When I was eying up the shot, I knew it was going to be super, super close. I was not even sure I could get deep enough for the carom to go. It was not laying right, even with a lot of spin on the CB. That's why the 9 hit the rail before the pocket.

I put my iPhone on the rail before taking the shot, and set it to slow motion at 240 frames per second. The overhead video from the first post was at 30 frames per second, and of course 10 feet away.

When I hit the shot, I thought it was good. It "felt" like I hit the 3 first. But when I looked at where the CB ended up, I said to myself it must have been bad if the CB went there.
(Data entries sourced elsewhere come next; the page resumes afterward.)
Lemma omega_cancellation_witness :
  __sub__ pinned (omega_exact (2 # 1)) (OExt (omega_exact (4 # 2)))
  = Ok (real_zero false).
Proof.
  apply (proj1 (omega_cancellation pinned) (omega_exact (2 # 1)) (omega_exact (4 # 2)));
    reflexivity.
Defined.

(** ** Results that would be complex *)

Lemma complex_of_cplx (c : cplx) (im : pyval) (uf : bool) :
  complex (Py.of_cplx c) im uf = Err TypeError.
Proof. destruct uf; reflexivity. Qed.

Lemma cmath1_complex (f : cplx -> result cplx) (v im : pyval) (uf : bool) :
  (l <- cmath1 f v ;; complex l im uf) = (_ <- cmath1 f v ;; Err TypeError).
Proof.
  unfold cmath1. destruct (Py.complex_ v) as [a|]; [|reflexivity]. cbn [bind].
  destruct (f a) as [c|]; [|reflexivity]. cbn [fmap bind]. apply complex_of_cplx.
Qed.

Section ComplexResults.

Variable P : Platform.

(** X8. Wherever a unary function or [**] has a complex result to wrap, it
    hands the Python complex to [ExtNum.complex] as the real part, and
    [float(complex)] (float mode) or [Fraction(complex)] (exact mode) raises
    TypeError.  So [log], [exp] and [sqrt] of a COMPLEX, [log] of a REAL that
    is not positive, [sqrt] of a negative REAL and a COMPLEX raised to a
    non-zero integer never return: they raise the library function's own
    error, or else TypeError. *)
Theorem complex_valued_results_raise (x : ExtNum) :
  (kind x = COMPLEX ->
   log P x = (_ <- cmath1 (cmath_log P) (val x) ;; Err TypeError) /\
   exp P x = (_ <- cmath1 (cmath_exp P) (val x) ;; Err TypeError) /\
   sqrt P x = (_ <- cmath1 (cmath_sqrt P) (val x) ;; Err TypeError) /\
   (forall n : Z, n <> 0 -> is_complex (val x) = true ->
                  __pow__ P x (PInt n)
                  = (_ <- Py.pow_int P (val x) n ;; Err TypeError))) /\
  (kind x = REAL -> Py.cmp Py.OLe (val x) zero = Ok true ->
   log P x = (_ <- cmath1 (cmath_log P) (val x) ;; Err TypeError)) /\
  (kind x = REAL -> Py.cmp Py.OLt (val x) zero = Ok true ->
   sqrt P x = (_ <- cmath1 (cmath_sqrt P) (val x) ;; Err TypeError)).
Proof.
  split; [|split].
  - intro Hk. unfold log, exp, sqrt, __pow__. rewrite Hk.
    repeat split; try apply cmath1_complex.
    intros n Hn Hv. apply Z.eqb_neq in Hn. rewrite Hn.
    destruct (val x) as [| | |re im|]; try discriminate Hv.
    cbn [Py.pow_int]. destruct (complex_pow P (re, im) n) as [c|]; [|reflexivity].
    cbn [fmap bind]. apply complex_of_cplx.
  - intros Hk Hc. unfold log. rewrite Hk, Hc. cbn [bind]. apply cmath1_complex.
  - intros Hk Hc. unfold sqrt. rewrite Hk, Hc. cbn [bind]. apply cmath1_complex.
Qed.

End ComplexResults.

Lemma complex_valued_results_raise_witness :
  log pinned (real_exact (-1 # 1)) = Err TypeError.
Proof.
  apply (proj1 (proj2 (complex_valued_results_raise pinned (real_exact (-1 # 1))))
           eq_refl eq_refl).
Defined.

(** ** The order *)

Section Order.

Variable P : Platform.

(** X9. Every REAL is strictly below every OMEGA, whatever the direction: the
    comparison key puts REAL values in rank 0 and OMEGA values in rank 1, so
    all four operators are decided by the kinds alone. *)
Theorem real_below_omega (x y : ExtNum) (a : pyval) :
  kind x = REAL -> kind y = OMEGA -> Py.abs P (val y) = Ok a ->
  __lt__ P x (OExt y) = Ok true /\ __le__ P x (OExt y) = Ok true /\
  __gt__ P x (OExt y) = Ok false /\ __ge__ P x (OExt y) = Ok false /\
  __lt__ P y (OExt x) = Ok false /\ __le__ P y (OExt x) = Ok false /\
  __gt__ P y (OExt x) = Ok true /\ __ge__ P y (OExt x) = Ok true.
Proof.
  intros Hx Hy Ha.
  assert (L1 : __lt__ P x (OExt y) = Ok true).
  { unfold __lt__, _cmp_key, _coerce. rewrite Hx. cbn [bind].
    rewrite Hy, Ha. reflexivity. }
  assert (L2 : __lt__ P y (OExt x) = Ok false).
  { unfold __lt__, _cmp_key, _coerce. rewrite Hy, Ha. cbn [bind].
    rewrite Hx. reflexivity. }
  assert (E1 : __eq__ x (OExt y) = Ok false).
  { unfold __eq__, _coerce. cbn [bind]. rewrite Hx, Hy. reflexivity. }
  assert (E2 : __eq__ y (OExt x) = Ok false).
  { unfold __eq__, _coerce. cbn [bind]. rewrite Hx, Hy. reflexivity. }
  unfold __gt__, __ge__, __le__. rewrite L1, L2, E1, E2. repeat split.
Qed.

(** X10. Two OMEGA values are ordered by the magnitude of the direction only.
    [Ω(q)] and [Ω(-q)] are different values of equal magnitude: neither is
    below the other, both [<=] are false and both [>] are true. *)
Theorem opposite_omegas (q : Q) :
  Qnum q <> 0 ->
  __eq__ (omega_exact q) (OExt (omega_exact (Qopp q))) = Ok false /\
  __lt__ P (omega_exact q) (OExt (omega_exact (Qopp q))) = Ok false /\
  __lt__ P (omega_exact (Qopp q)) (OExt (omega_exact q)) = Ok false /\
  __le__ P (omega_exact q) (OExt (omega_exact (Qopp q))) = Ok false /\
  __le__ P (omega_exact (Qopp q)) (OExt (omega_exact q)) = Ok false /\
  __gt__ P (omega_exact q) (OExt (omega_exact (Qopp q))) = Ok true /\
  __gt__ P (omega_exact (Qopp q)) (OExt (omega_exact q)) = Ok true.
Proof.
  intro Hq.
  assert (E1 : __eq__ (omega_exact q) (OExt (omega_exact (Qopp q))) = Ok false).
  { unfold __eq__, _coerce, omega_exact. cbn. now rewrite Qeq_bool_opp. }
  assert (E2 : __eq__ (omega_exact (Qopp q)) (OExt (omega_exact q)) = Ok false).
  { unfold __eq__, _coerce, omega_exact. cbn.
    now rewrite Qeq_bool_comm, Qeq_bool_opp. }
  assert (R : Qeq_bool (Qabs q) (Qabs q) = true) by (apply Qeq_bool_iff; reflexivity).
  assert (L1 : __lt__ P (omega_exact q) (OExt (omega_exact (Qopp q))) = Ok false).
  { unfold __lt__, _cmp_key, _coerce, omega_exact, key_lt.
    cbn [kind val bind Py.abs fst snd Z.eqb negb Pos.eqb]. rewrite Qabs_opp_eq.
    cbn [Py.eq Py.real_eq Py.as_Q]. now rewrite R. }
  assert (L2 : __lt__ P (omega_exact (Qopp q)) (OExt (omega_exact q)) = Ok false).
  { unfold __lt__, _cmp_key, _coerce, omega_exact, key_lt.
    cbn [kind val bind Py.abs fst snd Z.eqb negb Pos.eqb]. rewrite Qabs_opp_eq.
    cbn [Py.eq Py.real_eq Py.as_Q]. now rewrite R. }
  unfold __gt__, __le__. rewrite E1, E2. cbn [bind]. rewrite L1, L2.
  repeat split; assumption.
Qed.

(** X11. On exact-mode REAL values the four operators are the order of the
    rationals. *)
Theorem exact_real_order (p q : Q) :
  __lt__ P (real_exact p) (OExt (real_exact q)) = Ok (negb (Qle_bool q p)) /\
  __le__ P (real_exact p) (OExt (real_exact q)) = Ok (Qle_bool p q) /\
  __gt__ P (real_exact p) (OExt (real_exact q)) = Ok (negb (Qle_bool p q)) /\
  __ge__ P (real_exact p) (OExt (real_exact q)) = Ok (Qle_bool q p).
Proof.
  assert (L : __lt__ P (real_exact p) (OExt (real_exact q))
              = Ok (negb (Qle_bool q p))).
  { unfold __lt__, _cmp_key, _coerce, real_exact, key_lt.
    cbn [kind val bind fst snd Z.eqb negb Py.eq Py.real_eq Py.as_Q Py.cmp Py.cmp_Q].
    destruct (Qeq_bool p q) eqn:E; [|reflexivity].
    apply Qeq_bool_iff in E. f_equal. symmetry. apply negb_false_iff.
    apply Qle_bool_iff. rewrite E. apply Qle_refl. }
  assert (E : __le__ P (real_exact p) (OExt (real_exact q)) = Ok (Qle_bool p q)).
  { unfold __le__. rewrite L. unfold __eq__, _coerce, real_exact.
    cbn [kind val bind Kind_eqb andb Py.eq Py.real_eq Py.as_Q].
    unfold Qeq_bool, Qle_bool.
    destruct (Z.eqb_spec (Qnum p * QDen q) (Qnum q * QDen p)) as [H|H]; f_equal.
    - symmetry. apply Z.leb_le. lia.
    - destruct (Z.leb_spec (Qnum q * QDen p) (Qnum p * QDen q));
        destruct (Z.leb_spec (Qnum p * QDen q) (Qnum q * QDen p)); simpl; lia. }
  unfold __gt__, __ge__. rewrite L, E. cbn [fmap bind]. rewrite negb_involutive.
  repeat split.
Qed.

End Order.

Lemma real_below_omega_witness :
  __gt__ pinned (omega_exact (-5 # 1)) (OExt (real_exact (7 # 1))) = Ok true.
Proof.
  apply (real_below_omega pinned (real_exact (7 # 1)) (omega_exact (-5 # 1))
           (PFrac (5 # 1)) eq_refl eq_refl eq_refl).
Defined.

Lemma opposite_omegas_witness :
  __gt__ pinned (omega_exact (5 # 1)) (OExt (omega_exact (-5 # 1))) = Ok true.
Proof.
  apply (opposite_omegas pinned (5 # 1)). discriminate.
Defined.

(** ** Exact arithmetic *)

Lemma returns_exact_Qred (s v : Q) :
  Qeq s v -> returns_exact (Ok (real_exact (Qred s))) v.
Proof.
  intro H. simpl. repeat split. exists (Qred s). repeat split.
  - now rewrite Qred_correct.
  - apply Qred_complete, Qred_correct.
Qed.

Lemma real_Frac (q : Q) : real (PFrac q) false = Ok (real_exact q).
Proof. reflexivity. Qed.

Section ExactArithmetic.

Variable P : Platform.

Lemma exact_arith (p q : Q) :
  returns_exact (__add__ P (real_exact p) (OExt (real_exact q))) (p + q) /\
  returns_exact (__sub__ P (real_exact p) (OExt (real_exact q))) (p - q) /\
  returns_exact (__mul__ (real_exact p) (OExt (real_exact q))) (p * q) /\
  (Qnum q <> 0 ->
   returns_exact (__truediv__ (real_exact p) (OExt (real_exact q))) (p / q)).
Proof.
  split; [|split; [|split]].
  - unfold __add__, _add_sub, _coerce, real_exact.
    cbn [bind kind val use_float Kind_eqb orb Py.mul Py.add Py.promote].
    rewrite real_Frac. apply returns_exact_Qred. rewrite Qred_correct. ring.
  - unfold __sub__, _add_sub, _coerce, real_exact.
    cbn [bind kind val use_float Kind_eqb orb Py.mul Py.add Py.promote].
    rewrite real_Frac. apply returns_exact_Qred. rewrite Qred_correct. ring.
  - unfold __mul__, _coerce, real_exact.
    cbn [bind kind val use_float Kind_eqb orb andb is_finite].
    rewrite !eq_zero_Frac.
    destruct (Z.eqb_spec (Qnum p) 0) as [Hp|Hp];
      [|destruct (Z.eqb_spec (Qnum q) 0) as [Hq|Hq]]; cbn [orb].
    + simpl. repeat split. exists (0 # 1). repeat split.
      unfold Qeq, Qmult. simpl. rewrite Hp. reflexivity.
    + simpl. repeat split. exists (0 # 1). repeat split.
      unfold Qeq, Qmult. simpl. rewrite Hq. lia.
    + cbn [Py.mul Py.promote bind]. now apply returns_exact_Qred.
  - intro Hq. unfold __truediv__, _coerce, real_exact.
    cbn [bind kind val use_float Kind_eqb orb andb is_finite].
    rewrite eq_zero_Frac, (Qnum_nonzero_eqb q Hq).
    cbn [Py.div Py.promote bind]. rewrite (Qnum_nonzero_eqb q Hq).
    now apply returns_exact_Qred.
Qed.

(** X12. In exact mode the four operations on REAL values are the arithmetic of
    the rationals: the result is a REAL in exact mode whose payload is the
    sum, difference, product or quotient in lowest terms, and nothing is
    raised (the divisor being non-zero). *)
Theorem exact_real_arithmetic (p q : Q) :
  returns_exact (__add__ P (real_exact p) (OExt (real_exact q))) (p + q) /\
  returns_exact (__sub__ P (real_exact p) (OExt (real_exact q))) (p - q) /\
  returns_exact (__mul__ (real_exact p) (OExt (real_exact q))) (p * q) /\
  (Qnum q <> 0 ->
   returns_exact (__truediv__ (real_exact p) (OExt (real_exact q))) (p / q)).
Proof. apply exact_arith. Qed.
Then I went to check the phone.

Incidentally, at 240 frames per second, 1 frame before impact, neither ball was in motion, and the following frame both balls were in motion. So even at that frame rate, you can't determine which ball was hit first without some pool knowledge. Note, I'm talking about on my iMovie software, built into my iphone, where I can step frame by frame on the original source video file. I think youtube might cut out some frames.

Anyway, the youtube video is good enough to show what happened.

GOOD HIT:)

Slow Motion Video:

https://www.youtube.com/watch?v=LmS9cSBn95A
 
That was my initial thought, but on a thin enough hit on the 3, the 3-ball action could be the result of a second contact with the 3. I.e., CB could graze the 3, hit the 9, and hit the 3 again from below and send the 3 uptable.

I can't say for sure, so tie goes to the shooter. Good hit. More precisely, a good enough hit.

You were exactly correct:thumbup:
 
When I was eying up the shot, I knew it was going to be super, super close. I was not even sure I could get deep enough for the carom to go. It was not laying right, even with a lot of spin on the CB. That's why the 9 hit the rail before the pocket.

I put my iPhone on the rail before taking the shot, and set it to slow motion at 240 frames per second. The overhead video from the first post was at 30 frames per second, and of course 10 feet away.

When I hit the shot, I thought it was good. It "felt" like I hit the 3 first. But when I looked at where the CB ended up, I said to myself it must have been bad if the CB went there. Then I went to check the phone.

Incidentally, at 240 frames per second, 1 frame before impact, neither ball was in motion, and the following frame both balls were in motion. So even at that frame rate, you can't determine which ball was hit first without some pool knowledge. Note, I'm talking about on my iMovie software, built into my iphone, where I can step frame by frame on the original source video file. I think youtube might cut out some frames.

Anyway, the youtube video is good enough to show what happened.

GOOD HIT:)

Slow Motion Video:

https://www.youtube.com/watch?v=LmS9cSBn95A

Watching that video at 1/4 speed, you hit the three first. And the cb did hit the three twice. Good hit.
 
I think it's a good hit. The reason the 3 goes that way is because it came off the rail and hit the cue ball again.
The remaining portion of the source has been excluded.